The International Energy Agency (IEA) estimates world electricity consumption will double by 2050.
Mitigating climate change, on the other hand, requires the world to reduce its carbon-dioxide emissions to half the 2000 level by 2050 in order to limit global warming to 2C.
The VTT Technical Research Centre of Finland claims nuclear-power technology is a suitable alternative for solving energy and climate problems.
More than 400 Finnish and international experts and practitioners will meet at Otaniemi in Espoo on 10 - 14 August to discuss the challenges of nuclear-power technology.
While energy demand is growing, the world's oil and gas resources are rapidly dwindling.
This means the world's energy system - more than 80 per cent of which is currently based on fossil fuels - will have to be altered radically by 2050.
At present, electricity production is responsible for about one-fourth of all carbon-dioxide emissions caused by humans and is the most rapidly growing source of greenhouse gases.
That is why, in electricity production in particular, efforts must be made to reduce carbon-dioxide emissions - the aim should be to produce electricity with no emissions at all.
This can be achieved efficiently, for example, by using nuclear power to generate electricity.
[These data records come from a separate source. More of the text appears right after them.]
(* ===== verification/AccountClass.v ===== *)
(** * Account classes

    crates/kms/src/account_class.rs and account_class/: salt policies, the
    OpenZeppelin manifest, the Argent, Argent Cairo 0 and Braavos presets, and
    the registry of known classes.  A hexadecimal literal is written as the
    number it denotes, except in the manifest, whose text the code parses at run
    time with the library's [Felt::from_hex] ([FeltFromHex]). *)

From stdpp Require Import base option list numbers strings.
From Stdlib Require Import ZArith Lia Ascii.
From S2P Require Import Prelude StarkLib Types Scalar Serialization TxHash Text Domain Primitives.

#[local] Open Scope Z_scope.
#[local] Open Scope string_scope.
#[local] Open Scope list_scope.

(** ** Salt policies and the account-class trait *)
Section trait.
Context `{FeltExtras}.

Inductive SaltPolicy := SaltPublicKey | SaltZero | SaltExplicit (salt : Felt).

Definition salt_resolve (policy : SaltPolicy) (public_key : Felt) : Felt :=
  match policy with
  | SaltPublicKey => public_key
  | SaltZero => felt_of_Z 0
  | SaltExplicit salt => salt
  end.

(** [trait AccountClass], as a record of its required methods. *)
Record AccountClass := { ac_class_hash : Felt; ac_constructor_calldata : Felt -> list Felt }.

(** The provided method. *)
Definition calculate_address (c : AccountClass) (public_key : Felt) (salt_policy : SaltPolicy) : Result Felt :=
  let salt := salt_resolve salt_policy public_key in
  let calldata := ac_constructor_calldata c public_key in
  calculate_contract_address salt (ac_class_hash c) calldata (felt_of_Z 0).
End trait.

(** ** The OpenZeppelin manifest *)
Record OzAccountManifestNetwork := { declared_class_hash : list Z }.
Record OzAccountManifestSource := { oz_docs : string; oz_source_package : string }.
Record OzAccountManifestVersion := {
  oz_source : OzAccountManifestSource; oz_networks : list (string * OzAccountManifestNetwork) }.
Record OzAccountManifest := {
  oz_latest_version : string; oz_package : string; oz_contract_name : string;
  oz_versions : list (string * OzAccountManifestVersion) }.

(** oz_account_class_manifest.json, embedded in the crate.  The maps are
    [BTreeMap]s: lists in key order. *)
Definition oz_class_text : list Z :=
  px ++ hex_print 64 0x01d1777db36cdd06dd62cfde77b1b6ae06412af95d57a13dc40ac77b8a702381.

Definition OZ_ACCOUNT_CLASS_MANIFEST : OzAccountManifest :=
  {| oz_latest_version := "3.0.0"; oz_package := "openzeppelin_presets";
     oz_contract_name := "AccountUpgradeable";
     oz_versions :=
       [("3.0.0",
         {| oz_source :=
              {| oz_docs := "https://docs.openzeppelin.com/contracts-cairo/3.x/api/account#AccountUpgradeable";
                 oz_source_package := "https://scarbs.xyz/packages/openzeppelin_presets" |};
            oz_networks := [("SN_MAIN", {| declared_class_hash := oz_class_text |});
                            ("SN_SEPOLIA", {| declared_class_hash := oz_class_text |})] |})] |}.

(** The parse of the embedded text, cached after the first call. *)
Definition oz_account_manifest : Result OzAccountManifest := Ok OZ_ACCOUNT_CLASS_MANIFEST.

(** [BTreeMap::get]. *)
Fixpoint map_get {A} (key : string) (l : list (string * A)) : option A :=
  match l with
  | [] => None
  | (k, a) :: l => if decide (k = key) then Some a else map_get key l
  end.

Definition chain_name (c : ChainId) : string :=
  match c with Mainnet => "SN_MAIN" | Sepolia => "SN_SEPOLIA" end.

Section open_zeppelin.
Context `{FeltExtras, !FeltFromHex}.

Definition parse_class_hash (text : list Z) : Result Felt :=
  v ← ok_or (felt_from_hex text) (InvalidClassHash "{e}"); Ok (felt_of_Z v).

(** The body of the loops: push the class unless its hash is already there. *)
Definition push_oz_class (version : string) (entry : OzAccountManifestVersion)
    (classes : list (string * string * Felt)) (network : OzAccountManifestNetwork)
    : Result (list (string * string * Felt)) :=
  class_hash ← parse_class_hash (declared_class_hash network);
  if existsb (fun '(_, _, known) => bool_decide (known = class_hash)) classes then Ok classes
  else Ok (classes ++ [(version, oz_docs (oz_source entry), class_hash)]).

Definition oz_manifest_classes : Result (list (string * string * Felt)) :=
  manifest ← oz_account_manifest;
  foldM (fun classes '(version, entry) =>
           foldM (push_oz_class version entry) classes (map snd (oz_networks entry)))
        [] (oz_versions manifest).

Inductive OzAccountClassSource :=
  | OzManifest (chain_id : ChainId) (package_name package_version contract_name docs_url package_url : string)
  | OzCustom.

Record OzAccountClassConfig := { ozc_class_hash : Felt; ozc_source : OzAccountClassSource }.

Definition oz_from_manifest (chain_id : ChainId) (version : string) : Result OzAccountClassConfig :=
  manifest ← oz_account_manifest;
  version_entry ← ok_or (map_get version (oz_versions manifest))
    (InvalidClassHash "No OpenZeppelin account manifest entry for version {version}");
  network_entry ← ok_or (map_get (chain_name chain_id) (oz_networks version_entry))
    (InvalidClassHash "No OpenZeppelin account manifest entry for chain {} version {version}");
  class_hash ← parse_class_hash (declared_class_hash network_entry);
  Ok {| ozc_class_hash := class_hash;
        ozc_source := OzManifest chain_id (oz_package manifest) version (oz_contract_name manifest)
                        (oz_docs (oz_source version_entry)) (oz_source_package (oz_source version_entry)) |}.

Definition oz_latest (chain_id : ChainId) : Result OzAccountClassConfig :=
  manifest ← oz_account_manifest;
  oz_from_manifest chain_id (oz_latest_version manifest).

Definition oz_custom (class_hash : Felt) : OzAccountClassConfig :=
  {| ozc_class_hash := class_hash; ozc_source := OzCustom |}.

Record OpenZeppelinAccount := { oz_class_config : OzAccountClassConfig }.

Definition oz_account_class (a : OpenZeppelinAccount) : AccountClass :=
  {| ac_class_hash := ozc_class_hash (oz_class_config a); ac_constructor_calldata pk := [pk] |}.

Definition oz_from_class_hash (class_hash : Felt) : OpenZeppelinAccount :=
  {| oz_class_config := oz_custom class_hash |}.

Definition oz_account_latest (chain_id : ChainId) : Result OpenZeppelinAccount :=
  config ← oz_latest chain_id; Ok {| oz_class_config := config |}.

Definition oz_account_from_manifest (chain_id : ChainId) (version : string) : Result OpenZeppelinAccount :=
  config ← oz_from_manifest chain_id version; Ok {| oz_class_config := config |}.

Record OzDeploymentDescriptor := {
  ozd_address : Felt; ozd_class_hash : Felt; ozd_salt : Felt; ozd_constructor_calldata : list Felt;
  ozd_deployer_address : Felt }.

Definition normalized_address_hex (d : OzDeploymentDescriptor) : list Z :=
  px ++ hex_print 64 (felt_val (ozd_address d)).

Definition deployment_descriptor (a : OpenZeppelinAccount) (public_key : Felt) (salt_policy : SaltPolicy)
    : Result OzDeploymentDescriptor :=
  let c := oz_account_class a in
  let salt := salt_resolve salt_policy public_key in
  let constructor_calldata := ac_constructor_calldata c public_key in
  let deployer_address := felt_of_Z 0 in
  address ← calculate_contract_address salt (ac_class_hash c) constructor_calldata deployer_address;
  Ok {| ozd_address := address; ozd_class_hash := ac_class_hash c; ozd_salt := salt;
        ozd_constructor_calldata := constructor_calldata; ozd_deployer_address := deployer_address |}.
End open_zeppelin.

(** ** Argent *)
Inductive ArgentConstructorLayout := OwnerGuardianFelts | SignerWithOptionalGuardian.

#[export] Instance ArgentConstructorLayout_eq_dec : EqDecision ArgentConstructorLayout.
Proof. solve_decision. Defined.

Section argent.
Context `{FeltExtras}.

Definition constructor_calldata (layout : ArgentConstructorLayout) (public_key : Felt) : list Felt :=
  match layout with
  | OwnerGuardianFelts => [public_key; felt_of_Z 0]
  | SignerWithOptionalGuardian => [felt_of_Z 0; public_key] ++ serialize_cairo_none
  end.

Definition constructor_calldata_with_guardian (layout : ArgentConstructorLayout) (public_key guardian : Felt)
    : list Felt :=
  if decide (guardian = felt_of_Z 0) then constructor_calldata layout public_key
  else match layout with
       | OwnerGuardianFelts => [public_key; guardian]
       | SignerWithOptionalGuardian => [felt_of_Z 0; public_key; felt_of_Z 0; felt_of_Z 0; guardian]
       end.

Record ArgentAccount := { argent_class_hash : Felt; argent_layout_of : ArgentConstructorLayout }.

Definition argent_CLASS_HASH : Felt :=
  felt_of_Z 0x036078334509b514626504edc9fb252328d1a240e4e948bef8d0c08dff45927f.
Definition argent_CLASS_HASH_V050 : Felt :=
  felt_of_Z 0x073414441639dcd11d1846f287650a00c60c416b9d3ba45d31c651672125b2c2.
Definition argent_CLASS_HASH_V031 : Felt :=
  felt_of_Z 0x029927c8af6bccf3f6fda035981e765a7bdbf18a2dc0d630494f8758aa908e2b.
Definition argent_CLASS_HASH_V030 : Felt :=
  felt_of_Z 0x01a736d6ed154502257f02b1ccdf4d9d1089f80811cd6acad48e6b6a9d1f2003.

Definition argent_known_classes : list (Felt * string * ArgentConstructorLayout) :=
  [(argent_CLASS_HASH_V050, "v0.5.0", SignerWithOptionalGuardian);
   (argent_CLASS_HASH, "v0.4.0", SignerWithOptionalGuardian);
   (argent_CLASS_HASH_V031, "v0.3.1", OwnerGuardianFelts);
   (argent_CLASS_HASH_V030, "v0.3.0", OwnerGuardianFelts)].

Definition argent_known_class_hashes : list Felt := map (fun '(h, _, _) => h) argent_known_classes.

Definition layout_for_class_hash (class_hash : Felt) : option ArgentConstructorLayout :=
  option_map (fun '(_, _, layout) => layout)
    (List.find (fun '(known, _, _) => bool_decide (known = class_hash)) argent_known_classes).

Definition argent_with_class_hash_and_layout (class_hash : Felt) (layout : ArgentConstructorLayout)
    : ArgentAccount :=
  {| argent_class_hash := class_hash; argent_layout_of := layout |}.

Definition argent_new : ArgentAccount :=
  argent_with_class_hash_and_layout argent_CLASS_HASH SignerWithOptionalGuardian.

Definition argent_try_with_class_hash (class_hash : Felt) : Result ArgentAccount :=
  layout ← ok_or (layout_for_class_hash class_hash)
    (InvalidClassHash "unknown Argent class hash {class_hash:#x}: no known constructor layout");
  Ok (argent_with_class_hash_and_layout class_hash layout).

Definition argent_calculate_address_with_guardian (a : ArgentAccount) (public_key guardian : Felt) : Result Felt :=
  let calldata := constructor_calldata_with_guardian (argent_layout_of a) public_key guardian in
  calculate_contract_address public_key (argent_class_hash a) calldata (felt_of_Z 0).

Definition argent_account_class (a : ArgentAccount) : AccountClass :=
  {| ac_class_hash := argent_class_hash a; ac_constructor_calldata := constructor_calldata (argent_layout_of a) |}.
End argent.

(** ** Constructor shapes *)
Inductive ConstructorShape :=
  ShapePublicKey | ShapeArgentOwnerGuardianFelts | ShapeArgentSignerWithOptionalGuardian | ShapeArgentCairo0Proxy.

Definition argent_layout (s : ConstructorShape) : option ArgentConstructorLayout :=
  match s with
  | ShapeArgentOwnerGuardianFelts => Some OwnerGuardianFelts
  | ShapeArgentSignerWithOptionalGuardian => Some SignerWithOptionalGuardian
  | ShapePublicKey | ShapeArgentCairo0Proxy => None
  end.

(** [From<ArgentConstructorLayout> for ConstructorShape]. *)
Definition shape_of_layout (l : ArgentConstructorLayout) : ConstructorShape :=
  match l with
  | OwnerGuardianFelts => ShapeArgentOwnerGuardianFelts
  | SignerWithOptionalGuardian => ShapeArgentSignerWithOptionalGuardian
  end.

(** ** Registry entries *)
Inductive AccountFamily := FamilyOpenZeppelin | FamilyArgent | FamilyBraavos.
Inductive ClassRole := Deployment | Implementation | ProxyTarget.

#[export] Instance AccountFamily_eq_dec : EqDecision AccountFamily.
Proof. solve_decision. Defined.
#[export] Instance ClassRole_eq_dec : EqDecision ClassRole.
Proof. solve_decision. Defined.

Definition DEPLOYMENT_AND_IMPLEMENTATION : list ClassRole := [Deployment; Implementation].
Definition DEPLOYMENT_ONLY : list ClassRole := [Deployment].
Definition IMPLEMENTATION_ONLY : list ClassRole := [Implementation].
Definition PROXY_TARGET_ONLY : list ClassRole := [ProxyTarget].

Definition ARGENT_DEPLOYMENTS_SOURCE : string :=
  "https://github.com/argentlabs/argent-contracts-starknet/blob/main/deployments/account.txt".
Definition ARGENT_X_CONSTANTS_SOURCE : string :=
  "https://github.com/argentlabs/argent-x/blob/develop/packages/extension/src/shared/account/starknet.constants.ts".

Section registry_types.
Context `{StarkTypes}.

Record KnownAccountClass := {
  kc_family : AccountFamily; kc_class_hash : Felt; kc_version : string; kc_label : string;
  kc_roles : list ClassRole; kc_constructor : option ConstructorShape; kc_source : string }.

Definition is_deployment_class (c : KnownAccountClass) : bool := bool_decide (Deployment ∈ kc_roles c).
Definition is_implementation_class (c : KnownAccountClass) : bool := bool_decide (Implementation ∈ kc_roles c).
Definition is_proxy_target (c : KnownAccountClass) : bool := bool_decide (ProxyTarget ∈ kc_roles c).
End registry_types.

(** ** Argent Cairo 0 *)
Section cairo0.
Context `{FeltExtras}.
In its scenarios for curbing climate change, VTT has evaluated which electricity production technologies will be the most important worldwide by the middle of this century.
They are: wind power, existing fission-based nuclear power, carbon capture and storage (CCS) from the 2020s or 2030s onwards, and advanced combined production and co-combustion technologies using recycled fuels and biofuels.
Estimates indicate that advanced nuclear-power technologies will account for a growing percentage of the world's electricity production towards the end of the century.
These advanced technologies include new fission-based nuclear power-plant concepts that make more efficient use of uranium resources and early-stage fusion technology.
In addition to mitigating climate change, a significant future challenge for governments and a prime motivator in energy technology development will be securing the energy supply.
The energy supply must be secured for both industry and society at large by making use of all available energy sources, including waste.
This will create needs and opportunities for clean and cost-efficient energy technologies.
It is also important for energy-intensive industries to have energy available at a predictable price.
The nuclear renaissance has also been fuelled by demands for continuous improvement in nuclear safety.
International co-operation has been the mode adopted for safety improvements, as, for example, with the drawing up of safety requirements for materials, structures, components and systems.
Practitioners in various countries have worked together to develop reactor materials and structures, other technical safety measures and the design of entire power plants.
New nuclear power plants will be better able to withstand natural disasters, for example.
There is also an internationally acknowledged need for universities to increase the amount of basic nuclear technology training and further training of experts.
From 10 - 14 August, more than 400 international nuclear-power researchers and practitioners from more than 30 countries will meet at Otaniemi in Espoo for the 20th Structural Mechanics in Reactor Technology conference (Smirt 20).
The themes at Smirt will include material, structure and system design in new reactors and particularly their modelling and simulation in various situations of usage and disruption.
At the conference, new technology solutions will be presented thanks to which nuclear power will become a safer and more viable alternative for energy production and a means for mitigating climate change.
VTT will host the Smirt conference with Helsinki University of Technology and the support of Finnish nuclear-power operators.
The conference is a biennial event organised by the International Association for Structural Mechanics in Reactor Technology (IASmirt).
The Smirt conference now being held in Finland is the 20th conference of its kind and the first to be organised in the Nordic countries.